Lemma StdCmd_accepts
  (cmdStr echo : pystr) (segments : list pystr) (rest : list read_outcome)
  (lg : list event) :
  List.length cmdStr = 8%nat ->
  List.length echo = 9%nat ->
  last_item echo = Some 0x06 ->
  Forall (fun s => List.length s = 11%nat /\ nth_error s 1 = Some 0x50)
         segments ->
  StdCmd cmdStr (List.length segments)
         (mkSerial (Data echo :: map Data segments ++ rest) lg)
  = (Some (List.concat segments, false),
     mkSerial rest
       (lg ++ EvWrite cmdStr :: EvRead 9 (Data echo)
           :: map (fun s => EvRead 11 (Data s)) segments)).
Proof.
  intros Hlen He Hack Hsegs.
  assert (Hfull : Forall (fun s => List.length s = 11%nat) segments)
    by (eapply Forall_impl; [|exact Hsegs]; cbv beta; tauto).
  assert (Hmark : Forall (fun s => nth_error s 1 = Some 0x50) segments)
    by (eapply Forall_impl; [|exact Hsegs]; cbv beta; tauto).
  unfold StdCmd. rewrite Hlen. cbn [Nat.eqb negb].
  unfold bind at 1. unfold write at 1. unfold emit. cbn [pending log].
  unfold bind at 1. unfold try. unfold bind at 1. unfold read at 1.
  cbn [pending log].
  assert (Hf : firstn 9 echo = echo) by (rewrite <- He; apply firstn_all).
  rewrite Hf. unfold bind at 1. rewrite (read_responses_accepts segments Hfull).
  unfold ret at 1. cbn [app].
  rewrite He. cbn [Nat.eqb negb orb].
  assert (Hl : List.length (List.concat segments)
               = (11 * List.length segments)%nat).
  { clear - Hfull. induction Hfull as [|s segs Hs _ IH]; [reflexivity|].
    cbn [List.concat List.length]. rewrite length_app, IH, Hs. lia. }
  rewrite Hl, Nat.eqb_refl. cbn [negb].
  rewrite (last_item_is _ _ Hack). cbn [negb orb].
  assert (Hm : std_markers (List.concat segments) (List.length segments) = false).
  { apply std_markers_false. apply markers_of_segments; assumption. }
  rewrite Hm. unfold ret. rewrite <- !app_assoc. reflexivity.
Qed.

(** [StdCmd], what it accepts: when the port answers a command of 8
    characters with 9 bytes ending in the ACK 0x06 (the first eight are not
    compared with the command) and then with segments of 11 bytes that each
    carry the marker 0x50, [StdCmd] returns the segments end to end without
    error, reads exactly these answers, and flushes nothing. *)
Theorem StdCmd_accepts_well_formed_reply
  (cmdStr echo : pystr) (segments : list pystr) (rest : list read_outcome)
  (lg : list event) :
  List.length cmdStr = 8%nat ->
  List.length echo = 9%nat ->
  last_item echo = Some 0x06 ->
  Forall (fun s => List.length s = 11%nat /\ nth_error s 1 = Some 0x50)
         segments ->
  StdCmd cmdStr (List.length segments)
         (mkSerial (Data echo :: map Data segments ++ rest) lg)
  = (Some (List.concat segments, false),
     mkSerial rest
       (lg ++ EvWrite cmdStr :: EvRead 9 (Data echo)
           :: map (fun s => EvRead 11 (Data s)) segments)).
Proof.
  intros Hlen He Hack Hsegs.
  apply StdCmd_accepts; assumption.
Qed.
(** X8. A predictor that removes [is_treatment] from the frame it is
    handed makes the scorer raise [KeyError] for that column after the
    prediction was made: the scorer's own drop finds nothing to drop.
    The prediction is lost and the frame stays as the predictor left
    it. *)
Theorem predict_by_treatment_flag_double_drop df f b pc (h : heap) v out :
  h !! df = Some v ->
  snd (f (with_flag v b)) = Ok out ->
  ~ In TREATMENT_FEATURE (df_names (fst (f (with_flag v b)))) ->
  snd (_predict_by_treatment_flag df f b pc h)
    = Raise (KeyError TREATMENT_FEATURE) /\
  fst (_predict_by_treatment_flag df f b pc h) !! df
    = Some (fst (f (with_flag v b))).
Proof.
  intros Hdf Hsnd Hno.
  rewrite (predict_by_treatment_flag_run df f b pc h v Hdf). cbv zeta.
  rewrite Hsnd.
  assert (df_drop (fst (f (with_flag v b))) TREATMENT_FEATURE
          = Raise (KeyError TREATMENT_FEATURE)) as ->.
  { unfold df_drop. apply od_mem_false in Hno. unfold df_names in Hno.
    by rewrite Hno. }
  cbn [fst snd]. split; [done|].
  rewrite lookup_insert_ne; [apply lookup_insert_eq|].
  intros E.
  pose proof (fresh_loc_None (<[df := fst (f (with_flag v b))]> h)) as Hf.
  rewrite E, lookup_insert_eq in Hf. discriminate.
Qed.

Lemma predict_by_treatment_flag_double_drop_witness :
  snd (_predict_by_treatment_flag 1%positive flag_dropping_predictor true
         "prediction" (store1 df_two_groups))
  = Raise (KeyError TREATMENT_FEATURE).
Proof.
  refine (proj1 (predict_by_treatment_flag_double_drop 1%positive
            flag_dropping_predictor true "prediction" (store1 df_two_groups)
            df_two_groups _ eq_refl eq_refl _)).
  simpl. intros H. repeat destruct H as [H|H]; try discriminate H. exact H.
Defined.

(** ** Failures inside the simulator's loop *)

Lemma bind_raise_snd {A B} (m : M A) (k : A -> M B) (h : heap) e :
  snd (m h) = Raise e -> snd (bind m k h) = Raise e.
Proof. unfold bind. destruct (m h) as [h' [a|e']]; simpl; congruence. Qed.

Lemma simulate_loop_prefix l learners pc all v0 pre rest :
  fitted_for all pc v0 learners ->
  forall done (h : heap) v,
  (forall L, In L pre -> In L all) ->
  h !! l = Some v -> agrees all pc v0 v ->
  exists h' v',
    simulate_loop l learners pc (pre ++ rest) (map col_uplift done) h
    = simulate_loop l learners pc rest (map col_uplift (done ++ pre)) h' /\
    h' !! l = Some v' /\ agrees all pc v0 v'.
Proof.
  intros Hfit. induction pre as [|L pre IH]; intros done h v Hall Hl Hag.
  - exists h, v. by rewrite app_nil_r.
  - simpl app.
    destruct (simulate_round l learners pc all v0 Hfit L (pre ++ rest)
                (map col_uplift done) h v)
      as (h5 & qs1 & qs2 & E & Hl5 & _ & _);
      [apply Hall; by left | done | done |].
    destruct (IH (done ++ [L]) h5 _ (fun L' H' => Hall L' (or_intror H')) Hl5)
      as (h' & v' & E' & Hl' & Hag').
    { apply agrees_round; [apply Hall; by left | done]. }
    exists h', v'. rewrite E. rewrite map_app in E'. simpl in E'.
    rewrite E'. rewrite <- app_assoc. by simpl.
Qed.
Record NissanRecoveryController : Type := mkCtl {
  cfg : RecoveryConfig;
  domain : string;
  services : gmap string string;
  supports_timer_toggles : bool;
  _step : RecoveryStep;
  _attempt : Z;
  _since_idle_wrong : option Z;
  _next_action_at : option Z;
  _cooldown_until : option Z
}.

(** [NissanRecoveryController.__init__] *)
Definition init (c : RecoveryConfig) (dom : string) (svc : gmap string string)
    (timers : bool) : NissanRecoveryController :=
  {| cfg := c; domain := dom; services := svc; supports_timer_toggles := timers;
     _step := IDLE; _attempt := 0; _since_idle_wrong := None;
     _next_action_at := None; _cooldown_until := None |}.

Definition set_step (v : RecoveryStep) (s : NissanRecoveryController) :=
  {| cfg := cfg s; domain := domain s; services := services s;
     supports_timer_toggles := supports_timer_toggles s;
     _step := v; _attempt := _attempt s; _since_idle_wrong := _since_idle_wrong s;
     _next_action_at := _next_action_at s; _cooldown_until := _cooldown_until s |}.
Definition set_attempt (v : Z) (s : NissanRecoveryController) :=
  {| cfg := cfg s; domain := domain s; services := services s;
     supports_timer_toggles := supports_timer_toggles s;
     _step := _step s; _attempt := v; _since_idle_wrong := _since_idle_wrong s;
     _next_action_at := _next_action_at s; _cooldown_until := _cooldown_until s |}.
Definition set_since_idle_wrong (v : option Z) (s : NissanRecoveryController) :=
  {| cfg := cfg s; domain := domain s; services := services s;
     supports_timer_toggles := supports_timer_toggles s;
     _step := _step s; _attempt := _attempt s; _since_idle_wrong := v;
     _next_action_at := _next_action_at s; _cooldown_until := _cooldown_until s |}.
Definition set_next_action_at (v : option Z) (s : NissanRecoveryController) :=
  {| cfg := cfg s; domain := domain s; services := services s;
     supports_timer_toggles := supports_timer_toggles s;
     _step := _step s; _attempt := _attempt s; _since_idle_wrong := _since_idle_wrong s;
     _next_action_at := v; _cooldown_until := _cooldown_until s |}.
Definition set_cooldown_until (v : option Z) (s : NissanRecoveryController) :=
  {| cfg := cfg s; domain := domain s; services := services s;
     supports_timer_toggles := supports_timer_toggles s;
     _step := _step s; _attempt := _attempt s; _since_idle_wrong := _since_idle_wrong s;
     _next_action_at := _next_action_at s; _cooldown_until := v |}.

(** One [hass.services.async_call(domain, service, {"entity_id": e},
    blocking=False)]. *)
Record ServiceCall : Type := async_call {
  call_domain : string;
  call_service : string;
  call_entity_id : string
}.
Lemma foldl_acc_step_nonneg p cells obstacles (l : list (Z * Z)) (u : R) (n : Z) :
  0 <= u -> 0 <= (foldl (acc_step p cells obstacles) (u, n) l).1.
Proof.
  revert u n. induction l as [|x l IH]; intros u n Hu; [done|].
  cbn [foldl]. unfold acc_step at 2. cbn [fst snd]. case_decide.
  - apply IH. rewrite collision_speed. rsimpl.
    pose proof (sqrt_pos (mom_x (pull p cells x.2 x.1) / rho (pull p cells x.2 x.1)
                          * (mom_x (pull p cells x.2 x.1) / rho (pull p cells x.2 x.1))
                          + mom_y (pull p cells x.2 x.1) / rho (pull p cells x.2 x.1)
                            * (mom_y (pull p cells x.2 x.1) / rho (pull p cells x.2 x.1)))).
    lra.
  - by apply IH.
Qed.

End ExactMomentum.

(** ** Facts about the examples *)

Module ExFacts.
Import Ex.

Lemma wf_c22 : wf_speed p22 c22.
Proof. intros []; reflexivity. Qed.

Lemma wf_z22 : wf_speed p22 z22.
Proof. intros []; reflexivity. Qed.

Lemma wf_void22 : wf_speed p22 void22.
Proof. intros []; reflexivity. Qed.

Lemma wf_walls22 : wf_obstacles p22 walls22.
Proof. reflexivity. Qed.

Lemma wf_free22 : wf_obstacles p22 free22.
Proof. reflexivity. Qed.

Lemma ny_p22 : 2 <= ny p22.
Proof. simpl. lia. Qed.

Lemma nx_p22 : 0 <= nx p22.
Proof. simpl. lia. Qed.

End ExFacts.

(** * The claims *)

Section Relaxation.
Local Open Scope R_scope.
Implicit Types (p : t_param R) (c cells tmp : t_speed R) (s : stencil R) (d : dir).
Implicit Types (obstacles : list Z) (ii jj : Z).


End Relaxation.


Section Rebound.
Context {F : Type} `{FloatOps F}.
Implicit Types (p : t_param F) (c cells tmp : t_speed F) (d : dir).
Implicit Types (obstacles : list Z) (s : stencil F) (i j ii jj : Z).
Local Open Scope flt_scope.

(** C2: for every obstacle cell, one streamCollide pass leaves in the scratch
    grid, at that cell, the mirrored pulled values: direction 1 holds the
    pulled direction-3 value, 3 holds 1, 2 holds 4, 4 holds 2, 5 holds 7,
    7 holds 5, 6 holds 8 and 8 holds 6. *)
Theorem rebound_mirrors_pulled p cells tmp obstacles ii jj :
  wf_speed p cells -> wf_speed p tmp -> wf_obstacles p obstacles ->
  in_grid p ii jj -> obstacle obstacles (idx p ii jj) ->
  exists av tmp' s,
    stream_collide p cells tmp obstacles = Some (av, tmp')
    /\ propagate p cells jj (y_south p jj) (y_north p jj) ii = Some s
    /\ load D1 tmp' (idx p ii jj) = Some (s3 s)
    /\ load D3 tmp' (idx p ii jj) = Some (s1 s)
    /\ load D2 tmp' (idx p ii jj) = Some (s4 s)
    /\ load D4 tmp' (idx p ii jj) = Some (s2 s)
    /\ load D5 tmp' (idx p ii jj) = Some (s7 s)
    /\ load D7 tmp' (idx p ii jj) = Some (s5 s)
    /\ load D6 tmp' (idx p ii jj) = Some (s8 s)
    /\ load D8 tmp' (idx p ii jj) = Some (s6 s).
Proof.
  intros Hc Ht Ho Hin Hob. apply obstacle_not_fluid in Hob.
  destruct (stream_collide_spec p cells tmp obstacles Hc Ht Ho)
    as (tmp' & Hrun & _ & Hl).
  eexists _, tmp', (pull p cells ii jj).
  split; [exact Hrun|]. split; [by apply propagate_pull|].
  repeat split; rewrite Hl by done; by rewrite cell_out_obstacle.
Qed.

• • •

Starting at the line above that contains "Lemma wf_free22 : wf_obstacles p22 free22.", write out each line exactly until the line that contains "Some (s1 s)" has been written, and stop there.

PROBLEM SOLUTION:
Lemma wf_free22 : wf_obstacles p22 free22.
Proof. reflexivity. Qed.

Lemma ny_p22 : 2 <= ny p22.
Proof. simpl. lia. Qed.

Lemma nx_p22 : 0 <= nx p22.
Proof. simpl. lia. Qed.

End ExFacts.

(** * The claims *)

Section Relaxation.
Local Open Scope R_scope.
Implicit Types (p : t_param R) (c cells tmp : t_speed R) (s : stencil R) (d : dir).
Implicit Types (obstacles : list Z) (ii jj : Z).


End Relaxation.


Section Rebound.
Context {F : Type} `{FloatOps F}.
Implicit Types (p : t_param F) (c cells tmp : t_speed F) (d : dir).
Implicit Types (obstacles : list Z) (s : stencil F) (i j ii jj : Z).
Local Open Scope flt_scope.

(** C2: for every obstacle cell, one streamCollide pass leaves in the scratch
    grid, at that cell, the mirrored pulled values: direction 1 holds the
    pulled direction-3 value, 3 holds 1, 2 holds 4, 4 holds 2, 5 holds 7,
    7 holds 5, 6 holds 8 and 8 holds 6. *)
Theorem rebound_mirrors_pulled p cells tmp obstacles ii jj :
  wf_speed p cells -> wf_speed p tmp -> wf_obstacles p obstacles ->
  in_grid p ii jj -> obstacle obstacles (idx p ii jj) ->
  exists av tmp' s,
    stream_collide p cells tmp obstacles = Some (av, tmp')
    /\ propagate p cells jj (y_south p jj) (y_north p jj) ii = Some s
    /\ load D1 tmp' (idx p ii jj) = Some (s3 s)
    /\ load D3 tmp' (idx p ii jj) = Some (s1 s)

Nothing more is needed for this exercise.